User-Triggered Checkpointing: System-Independent and Scalable Application Recovery

  • Authors:
  • Geert Deconinck;Rudy Lauwereins

  • Affiliations:
  • -;-

  • Venue:
  • ISCC '97 Proceedings of the 2nd IEEE Symposium on Computers and Communications (ISCC '97)
  • Year:
  • 1997

Quantified Score

Hi-index 0.00

Visualization

Abstract

User-triggered checkpointing and rollback is proposed as a system-independent and flexible way to integrate backward error recovery in long-running, computation-intensive message-passing applications on large parallel multicomputers.
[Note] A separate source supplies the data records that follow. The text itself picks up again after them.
Lemma valuesMatch_sym (a b : Q) : valuesMatch a b = valuesMatch b a.
Proof.
  unfold valuesMatch. cbv zeta.
  rewrite (strictEq_comm (Binary64.ofQ a) (Binary64.ofQ b)),
    (Math_max_comm (Binary64.ofQ a) (Binary64.ofQ b)),
    (sub_abs_comm (Binary64.ofQ a) (Binary64.ofQ b)).
  reflexivity.
Qed.


(** C8.  [valuesMatch] is reflexive and symmetric. *)
Theorem valuesMatch_reflexive_symmetric :
  (forall x : Q, valuesMatch x x = true)
  /\ (forall a b : Q, valuesMatch a b = valuesMatch b a).
Proof.
  split.
  - intros x. unfold valuesMatch, Binary64.strictEq, SFeqb. cbv zeta.
    rewrite (SFcompare_refl _ (ofQ_not_nan x)). reflexivity.
  - exact valuesMatch_sym.
Qed.

(** [valuesMatch] does not tell equal fractions apart. *)
#[export] Instance valuesMatch_proper : Proper (Qeq ==> Qeq ==> eq) valuesMatch.
Proof.
  intros a a' Ha b b' Hb. unfold valuesMatch.
  rewrite (ofQ_proper _ _ Ha), (ofQ_proper _ _ Hb). reflexivity.
Qed.

Example valuesMatch_samples :
  valuesMatch 50000 50000 = true /\ valuesMatch 8500 8000 = false
  /\ valuesMatch 50 50.01 = true /\ valuesMatch 50 50.02 = false
  /\ valuesMatch 1000 1020 = true /\ valuesMatch 1000 1021 = false.
Proof. vm_compute. repeat split. Qed.

(** ** Cross-checking one document *)

Section CrossCheckFacts.
Context `{Host}.

Lemma crossCheckDocument_t4 (extracted : ExtractedDocumentData.t)
      (filing : TaxFiling.t) (n : nat) :
  ExtractedDocumentData.documentType extracted = t4 ->
  ValidationResult.discrepancies (crossCheckDocument extracted filing n).1
  = (validateT4 (ExtractedDocumentData.fields extracted) filing
                (ExtractedDocumentData.documentName extracted) n).1.
Proof.
  intros Htype. unfold crossCheckDocument, bind, ret. rewrite Htype.
  destruct (validateT4 _ _ _ n) as [discrepancies n']. reflexivity.
Qed.

(** C9.  A document whose type is none of t4, t5, rrsp-receipt and
    donation-receipt validates silently: [isValid] is true, there are no
    discrepancies and no matches (and no identifier is drawn). *)
Theorem crossCheckDocument_other_types (extracted : ExtractedDocumentData.t)
        (filing : TaxFiling.t) (n : nat) :
  ExtractedDocumentData.documentType extracted <> t4 ->
  ExtractedDocumentData.documentType extracted <> t5 ->
  ExtractedDocumentData.documentType extracted <> rrsp_receipt ->
  ExtractedDocumentData.documentType extracted <> donation_receipt ->
  crossCheckDocument extracted filing n
  = ({| ValidationResult.isValid := true;
        ValidationResult.discrepancies := [];
        ValidationResult.matches := [] |}, n).
Proof.
  intros Ht4 Ht5 Hrrsp Hdonation.
  unfold crossCheckDocument.
  destruct (ExtractedDocumentData.documentType extracted); try contradiction; reflexivity.
Qed.

(** *** Scoring employment slips *)

(** The loop keeps the running maximum of the scores. *)
Lemma findMatchingT4_score_from (extractedData : gmap string FieldValue)
      (t4Slips : list T4Slip.t) (bestMatch : option T4Slip.t) (bestScore : Z) :
  (fold_left
     (fun '(bestMatch, bestScore) slip =>
        let score := t4Score extractedData slip in
        if (bestScore <? score)%Z then (Some slip, score) else (bestMatch, bestScore))
     t4Slips (bestMatch, bestScore)).2
  = fold_left Z.max (map (t4Score extractedData) t4Slips) bestScore.
Proof.
  revert bestMatch bestScore.
  induction t4Slips as [|slip rest IH]; intros bestMatch bestScore; [reflexivity|].
  cbn [fold_left map]. cbv zeta.
  destruct (Z.ltb_spec bestScore (t4Score extractedData slip)).
  - rewrite IH. f_equal. lia.
  - rewrite IH. f_equal. lia.
Qed.

Lemma findMatchingT4_score (extractedData : gmap string FieldValue)
      (t4Slips : list T4Slip.t) :
  (findMatchingT4 extractedData t4Slips).2
  = fold_left Z.max (map (t4Score extractedData) t4Slips) 0%Z.
Proof. apply findMatchingT4_score_from. Qed.

Lemma fold_max_below (bound : Z) (scores : list Z) (start : Z) :
  (start < bound)%Z -> Forall (fun score => (score < bound)%Z) scores ->
  (fold_left Z.max scores start < bound)%Z.
Proof.
  intros Hstart Hall. revert start Hstart.
  induction Hall as [|score scores Hscore _ IH]; intros start Hstart; [exact Hstart|].
  cbn [fold_left]. apply IH. lia.
Qed.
It employs library calls to coordinate the checkpointing, allowing a non-blocking and scalable approach that requires no protocol to save a consistent state because the coordination among the processes is implicit. The explicit indication of the checkpoint contents (i.e. the items of which the state must be saved) allows to significantly reduce the amount of checkpoint data and the overhead. In contrast to other checkpointing approaches, the implementation does not rely on system-dependent features (like saving register-values or communication status) to save the state. Instead, re-executing the first part of the application brings the system-specific items into a consistent state with the rest of the checkpoint contents that is restored from the saved checkpoint data.